Salmond has done more than play a provincialist blinder against the Labour government in Westminster. He has made the Westminster parties concede that devolution is now a continuing phenomenon, as ever more powers pass over Hadrian’s Wall and Offa’s Dyke. These are powers which the parties continue to deny to England’s counties or provinces.
All this is but an overture. Across Europe the shift of sovereign power from nations to Brussels has been matched by a move below the national tier towards regions and localities. There is no reason the United Kingdom should be exempt from the latter shift. Scotland is clearly heading in this direction, if Salmond can prevent a process from turning into what he calls “an earthquake”.
He knows that Scottish “independence” carries with it costs and risks. That is why the argument over the wording of a possible independence referendum has become so crucial. How independent is it meant to be?
Whitehall’s McCrone report in the mid1970s may have been suppressed for recording the scale of England’s “theft” of Scotland’s oil, but every economist will attest that oil-royalty economies are unstable. It would be as reckless to use Scotland’s waning oil wealth for current spending as for replacing the Westminster subsidy, which enables £8,623 to be spent per head north of the border against £7,121 south of it. Scotland’s public sector is bloated enough already, at more than 50% of its domestic product.

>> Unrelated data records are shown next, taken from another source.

(** * calendar-mcp: the request/response mapping layer

    A shallow embedding of the mapping layer of the calendar MCP server
    (the single TypeScript source file of the repository): text escaping,
    date utilities, script builders, the operation functions and the tool
    dispatcher, followed by the properties checked against it.

    Strings are byte strings ([string] of the Standard Library): a text is
    the byte string of its UTF-8 encoding.  Time
    values are integers (milliseconds since the epoch); an invalid Date
    (NaN time value) is [None].  Exceptions are explicit ([result]).
    The collaborators the program does not define itself (the process
    runner, the JSON decoder, the locale formatter, the clock, the local
    time zone, the non-ISO fallback of the Date parser) are the fields of
    the record [Host]; every operation takes the host it runs on. *)

From Stdlib Require Import ZArith String Ascii List Bool Lia.
From Stdlib Require Import Sorting.Sorted Sorting.Permutation.
Import ListNotations.

Open Scope string_scope.

(* ====================================================================== *)
(** * Text utilities *)
(* ====================================================================== *)

Module Text.

(** The double quote, the backslash and the line feed as characters. *)
Definition dquote : ascii := "034"%char.
Definition backslash : ascii := "092"%char.
Definition LF : ascii := "010"%char.
Definition CR : ascii := "013"%char.
Definition TAB : ascii := "009"%char.

(** One-character strings. *)
Definition q : string := String dquote "".
Definition bs : string := String backslash "".
Definition nl : string := String LF "".

(** [s.replace(/c/g, by)] for a one-character pattern [c] and a replacement
    text that holds no dollar pattern. *)
Fixpoint replaceAllChar (c : ascii) (by_ : string) (s : string) : string :=
  match s with
  | EmptyString => EmptyString
  | String a s' =>
      (if Ascii.eqb a c then by_ else String a EmptyString)
        ++ replaceAllChar c by_ s'
  end.

(** The source's replace of every double quote by backslash-quote
    (regular expression with the g flag): the escaping applied to a dynamic
    string before it is placed between quotes in a generated script
    (createEvent, updateEvent, deleteEvent, getEvents, searchEvents). *)
Definition escapeQuotes (s : string) : string :=
  replaceAllChar dquote (bs ++ q) s.

(** runAppleScript's replace of every single quote by quote, backslash,
    quote, quote: quoting for the shell command line. *)
Definition shellEscape (s : string) : string :=
  replaceAllChar "'"%char ("'" ++ bs ++ "''") s.

(** [haystack.includes(needle)]. *)
Fixpoint includes (haystack needle : string) : bool :=
  if prefix needle haystack then true
  else match haystack with
       | EmptyString => false
       | String _ h' => includes h' needle
       end.

(** [a.toLowerCase()] on a text of ASCII characters: the letters A to Z
    are folded and every other byte is kept.  The host language also folds
    the cased letters beyond ASCII; the statements that depend on the
    lower-cased text are made for ASCII texts. *)
Definition lowerChar (c : ascii) : ascii :=
  let n := nat_of_ascii c in
  if (65 <=? n)%nat && (n <=? 90)%nat then ascii_of_nat (n + 32) else c.

Fixpoint toLowerCase (s : string) : string :=
  match s with
  | EmptyString => EmptyString
  | String c s' => String (lowerChar c) (toLowerCase s')
  end.

(** [lines.join(sep)]. *)
Fixpoint join (sep : string) (l : list string) : string :=
  match l with
  | [] => ""
  | [x] => x
  | x :: l' => x ++ sep ++ join sep l'
  end.

(** The ASCII blanks: bytes 9 to 13 and 32. *)
Definition isSpace (c : ascii) : bool :=
  let n := nat_of_ascii c in
  ((9 <=? n)%nat && (n <=? 13)%nat) || (n =? 32)%nat.

(** The leading ASCII blanks of a line removed: the indentation of a line
    of generated script (used by the readers of the script text below). *)
Fixpoint trimStart (s : string) : string :=
  match s with
  | String c s' => if isSpace c then trimStart s' else s
  | EmptyString => EmptyString
  end.

(** ** String.prototype.trim

    trim removes the WhiteSpace and LineTerminator code points of ECMA-262
    from both ends: the ASCII blanks, U+00A0, U+1680, U+2000 to U+200A,
    U+2028, U+2029, U+202F, U+205F, U+3000 and U+FEFF.  A text is the
    byte string of its UTF-8 encoding, so the code points above U+007F are
    the two- and three-byte sequences below. *)

(** U+00A0 is C2 A0. *)
Definition isSpace2 (c d : ascii) : bool :=
  Ascii.eqb c "194"%char && Ascii.eqb d "160"%char.

(** U+1680 is E1 9A 80; U+2000 to U+200A are E2 80 80 to E2 80 8A; U+2028,
    U+2029 and U+202F are E2 80 A8, E2 80 A9 and E2 80 AF; U+205F is
    E2 81 9F; U+3000 is E3 80 80; U+FEFF is EF BB BF. *)
Definition isSpace3 (c d e : ascii) : bool :=
  let n := nat_of_ascii e in
  (Ascii.eqb c "225"%char && Ascii.eqb d "154"%char && Ascii.eqb e "128"%char)
  || (Ascii.eqb c "226"%char && Ascii.eqb d "128"%char
      && (((128 <=? n)%nat && (n <=? 138)%nat)
          || Ascii.eqb e "168"%char || Ascii.eqb e "169"%char
          || Ascii.eqb e "175"%char))
  || (Ascii.eqb c "226"%char && Ascii.eqb d "129"%char && Ascii.eqb e "159"%char)
  || (Ascii.eqb c "227"%char && Ascii.eqb d "128"%char && Ascii.eqb e "128"%char)
  || (Ascii.eqb c "239"%char && Ascii.eqb d "187"%char && Ascii.eqb e "191"%char).

(** The first byte of a two-byte and of a three-byte white space. *)
Definition isLead2 (c : ascii) : bool := Ascii.eqb c "194"%char.

Definition isLead3 (c : ascii) : bool :=
  Ascii.eqb c "225"%char || Ascii.eqb c "226"%char || Ascii.eqb c "227"%char
  || Ascii.eqb c "239"%char.

(** The leading white space removed. *)
Fixpoint dropWhiteSpace (s : string) : string :=
  match s with
  | EmptyString => EmptyString
  | String c r1 =>
      if isSpace c then dropWhiteSpace r1
      else if isLead2 c then
        match r1 with
        | String d r2 => if isSpace2 c d then dropWhiteSpace r2 else s
        | EmptyString => s
        end
      else if isLead3 c then
        match r1 with
        | String d (String e r3) =>
            if isSpace3 c d e then dropWhiteSpace r3 else s
        | _ => s
        end
      else s
  end.

(** A text of white space only. *)
Definition isBlank (s : string) : bool :=
  match dropWhiteSpace s with
  | EmptyString => true
  | String _ _ => false
  end.

(** The trailing white space removed: the text is cut where what remains
    is white space only. *)
Fixpoint trimEnd (s : string) : string :=
  match s with
  | EmptyString => EmptyString
  | String c s' => if isBlank s then EmptyString else String c (trimEnd s')
  end.

(** [s.trim()]. *)
Definition trim (s : string) : string := trimEnd (dropWhiteSpace s).

(** ** Reading a quoted literal of the script language

    The generated scripts are AppleScript.  A text literal starts after an
    opening double quote and runs to the next double quote that is not
    preceded by a backslash; inside it a backslash introduces an escape:
    backslash-quote is a quote, backslash-backslash a backslash, and
    backslash-n, -r, -t the control characters.  Every other character,
    a raw line break included, stands for itself.  The scripts of getEvents
    and searchEvents rely on these very escapes in their own literals (the
    search and replacement texts given to replaceText). *)
Definition unescape (c : ascii) : option ascii :=
  if Ascii.eqb c dquote then Some dquote
  else if Ascii.eqb c backslash then Some backslash
  else if Ascii.eqb c "n"%char then Some LF
  else if Ascii.eqb c "r"%char then Some CR
  else if Ascii.eqb c "t"%char then Some TAB
  else None.

Definition consFst (c : ascii) (r : option (string * string)) :
  option (string * string) :=
  match r with
  | Some (d, rest) => Some (String c d, rest)
  | None => None
  end.

(** [readLiteral body]: [body] is the script text right after an opening
    quote; the result is the string the literal denotes and the script text
    after its closing quote.  [None]: the literal is not well formed. *)
Fixpoint readLiteral (body : string) : option (string * string) :=
  match body with
  | EmptyString => None
  | String c rest =>
      if Ascii.eqb c dquote then Some (EmptyString, rest)
      else if Ascii.eqb c backslash then
        match rest with
        | EmptyString => None
        | String e rest' =>
            match unescape e with
            | Some d => consFst d (readLiteral rest')
            | None => None
            end
        end
      else consFst c (readLiteral rest)
  end.

(** A string without backslash. *)
Fixpoint noBackslash (s : string) : bool :=
  match s with
  | EmptyString => true
  | String c s' => negb (Ascii.eqb c backslash) && noBackslash s'
  end.

End Text.

(* ====================================================================== *)
(** * The Date object of the host language (ECMA-262, Date objects) *)
(* ====================================================================== *)

Module JSDate.

Open Scope Z_scope.

Definition msPerDay : Z := 86400000.
Definition msPerHour : Z := 3600000.
Definition msPerMinute : Z := 60000.
Definition msPerSecond : Z := 1000.

(** Number of the first day of year [y], counted from 1 January 1970. *)
Definition DayFromYear (y : Z) : Z :=
  365 * (y - 1970) + (y - 1969) / 4 - (y - 1901) / 100 + (y - 1601) / 400.

Definition isLeapYear (y : Z) : bool :=
  (y mod 4 =? 0) && (negb (y mod 100 =? 0) || (y mod 400 =? 0)).

(** Days of the year before month [m] (0 is January). *)
Definition daysBeforeMonth (leap : bool) (m : Z) : Z :=
  let l := if leap then 1 else 0 in
  if m <=? 0 then 0
  else if m =? 1 then 31
  else if m =? 2 then 59 + l
  else if m =? 3 then 90 + l
  else if m =? 4 then 120 + l
  else if m =? 5 then 151 + l
  else if m =? 6 then 181 + l
  else if m =? 7 then 212 + l
  else if m =? 8 then 243 + l
  else if m =? 9 then 273 + l
  else if m =? 10 then 304 + l
  else if m =? 11 then 334 + l
  else 365 + l.

(** MakeDay, MakeTime, MakeDate for a month in 0..11. *)
Definition MakeDay (year month date : Z) : Z :=
  DayFromYear year + daysBeforeMonth (isLeapYear year) month + date - 1.

Definition MakeTime (hour min sec ms : Z) : Z :=
  hour * msPerHour + min * msPerMinute + sec * msPerSecond + ms.

Definition MakeDate (day time : Z) : Z := day * msPerDay + time.

(** TimeClip: a time value is at most 8.64e15 ms from the epoch. *)
Definition maxTime : Z := 8640000000000000.

Definition TimeClip (t : Z) : option Z :=
  if Z.abs t <=? maxTime then Some t else None.

Definition Day (t : Z) : Z := t / msPerDay.
Definition TimeWithinDay (t : Z) : Z := t mod msPerDay.

(** The year of day number [d]: the largest [y] with [DayFromYear y <= d]. *)
Definition YearFromDay (d : Z) : Z :=
  let y := 1970 + (400 * d) / 146097 in
  if DayFromYear (y + 1) <=? d then y + 1
  else if DayFromYear y <=? d then y
  else y - 1.

Definition YearFromTime (t : Z) : Z := YearFromDay (Day t).

Definition DayWithinYear (t : Z) : Z := Day t - DayFromYear (YearFromTime t).

Definition InLeapYear (t : Z) : bool := isLeapYear (YearFromTime t).

(** The month (0..11) in which day [dy] of a year falls. *)
Definition monthOfDay (leap : bool) (dy : Z) : Z :=
  if dy <? daysBeforeMonth leap 1 then 0
  else if dy <? daysBeforeMonth leap 2 then 1
  else if dy <? daysBeforeMonth leap 3 then 2
  else if dy <? daysBeforeMonth leap 4 then 3
  else if dy <? daysBeforeMonth leap 5 then 4
  else if dy <? daysBeforeMonth leap 6 then 5
  else if dy <? daysBeforeMonth leap 7 then 6
  else if dy <? daysBeforeMonth leap 8 then 7
  else if dy <? daysBeforeMonth leap 9 then 8
  else if dy <? daysBeforeMonth leap 10 then 9
  else if dy <? daysBeforeMonth leap 11 then 10
  else 11.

There is as yet little in common between a fiscally independent Scotland and the “Celtic tiger” of Ireland, albeit now much mauled. The restructuring needed to turn the country into a true “silicon glen” could see former Labour voters flocking back to the party, if not to the union.
Telling the Scots they cannot “afford” independence is daft. Freedom runs stronger than money. Besides, dependence on “Britain” has not made Scottish business more efficient, any more than the National Health Service has stopped the Scots being the unhealthiest nation in Europe. On any showing, independence would be painful, but the lesson of such partitions elsewhere is that eventually they can be an elixir for small new states.
For England a “confederated” United Kingdom would be nothing but gain. The obsession among Westminster politicians with keeping the union is archaic. There will always be a union of sorts, not least of the “kingdom” and under Brussels.
Devolution’s day has come, borne by the contempt shown to the periphery of Britain by the centre. Salmond has reserved his chief scorn for the old Labour machine, which has treated Scotland much as it does provincial England, as colonial lobby fodder.
An autonomous Scotland, a country as big as Denmark, should liberate the English parliament to enjoy a politics freed of the alien encumbrance of Scottish seats. It should liberate English politics, and especially the Labour party, from the distortion of 50 Scottish socialists, most of them indelibly linked to old-fashioned concepts of public spending. It should also liberate England to consider its localism, its neglected Anglo-Saxon history and culture, without having to “take into account” the Scottish (or Irish or Welsh) ingredients of that curious vacuity, Britishness.
Glasgow East has done more than delivera bloody nose to the most Scots of modern British prime ministers. It has accelerated a process that may soon rearrange the political and geographical components of the United Kingdom. This is not just for the best. It is for real.